"""

(** X19: on text made of code units below 256 (the model's strings, on
    which lower-casing is a map of single units), whatever the
    case-sensitive search reports, the case-insensitive search of the same
    query reports too: every cell reported with [caseSensitive = true] is
    reported with [caseSensitive = false], with the same type and with
    every line match of the former among its matches. *)
Theorem case_insensitive_search_finds_more (nb : notebook) (query : string)
    (r : search_result) :
  r ∈ searchNotebook nb query true ->
  ∃ r', r' ∈ searchNotebook nb query false
        ∧ cell_index r' = cell_index r
        ∧ result_cell_type r' = result_cell_type r
        ∧ ∀ m, m ∈ matches r -> m ∈ matches r'.
Proof.
  intros (index & c & Hc & Hr)%elem_of_searchNotebook.
  unfold search_cell in Hr. simpl in Hr.
  destruct (includes _ _) eqn:Hinc; [|done]. injection Hr as <-.
  apply includes_toLowerCase in Hinc.
  eexists. split.
  - apply elem_of_searchNotebook. exists index, c. split; [done|].
    unfold search_cell. simpl. by rewrite Hinc.
  - simpl. do 2 (split; [done|]).
    intros m (p & -> & Hp)%list_elem_of_fmap.
    apply list_elem_of_fmap. exists p. split; [done|].
    unfold matchingLines in *.
    apply list_elem_of_filter in Hp as [Hline Hp].
    apply list_elem_of_filter. split; [|done].
    simpl in *. by apply includes_toLowerCase.
Qed.

Lemma case_insensitive_search_finds_more_witness :
  ∃ r', r' ∈ searchNotebook sample_notebook "b" false
        ∧ cell_index r'
          = cell_index (mkSearchResult 0 "code" [mkLineMatch 2 "b"])
        ∧ result_cell_type r'
          = result_cell_type (mkSearchResult 0 "code" [mkLineMatch 2 "b"])
        ∧ ∀ m, m ∈ matches (mkSearchResult 0 "code" [mkLineMatch 2 "b"]) ->
               m ∈ matches r'.
Proof.
  apply (case_insensitive_search_finds_more sample_notebook "b"
           (mkSearchResult 0 "code" [mkLineMatch 2 "b"])).
  vm_compute. left.
Defined.

(** X20: the empty query matches everything: whatever the flag, search
    then reports every cell, in order, each with one match per line of its
    source, numbered from 1 and trimmed. *)
Theorem search_empty_query (nb : notebook) (caseSensitive : bool) :
  searchNotebook nb "" caseSensitive
  = imap (λ index c,
            mkSearchResult index (cell_type c)
              (imap (λ lineIndex line,
                       mkLineMatch (Z.of_nat lineIndex + 1) (trim line))
                    (split_nl (normalize (source c)))))
         (cells nb).
Proof.
  unfold searchNotebook.
  etrans; [|apply omap_imap_Some]. f_equal. apply imap_ext.
  intros index c _. unfold search_cell. simpl.
  rewrite fold_case_empty, includes_empty. do 2 f_equal.
  unfold matchingLines. rewrite filter_all.
  - change (map ?g ?l) with (g <$> l). by rewrite fmap_imap.
  - apply Forall_forall. intros p _. simpl. apply includes_empty.
Qed.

"""

■ WHAT IS BEING ASKED
A bare number is the expected answer: the tally of lines in the records above holding "caseSensitive".

■ SOLUTION FOR THIS PROBLEM
4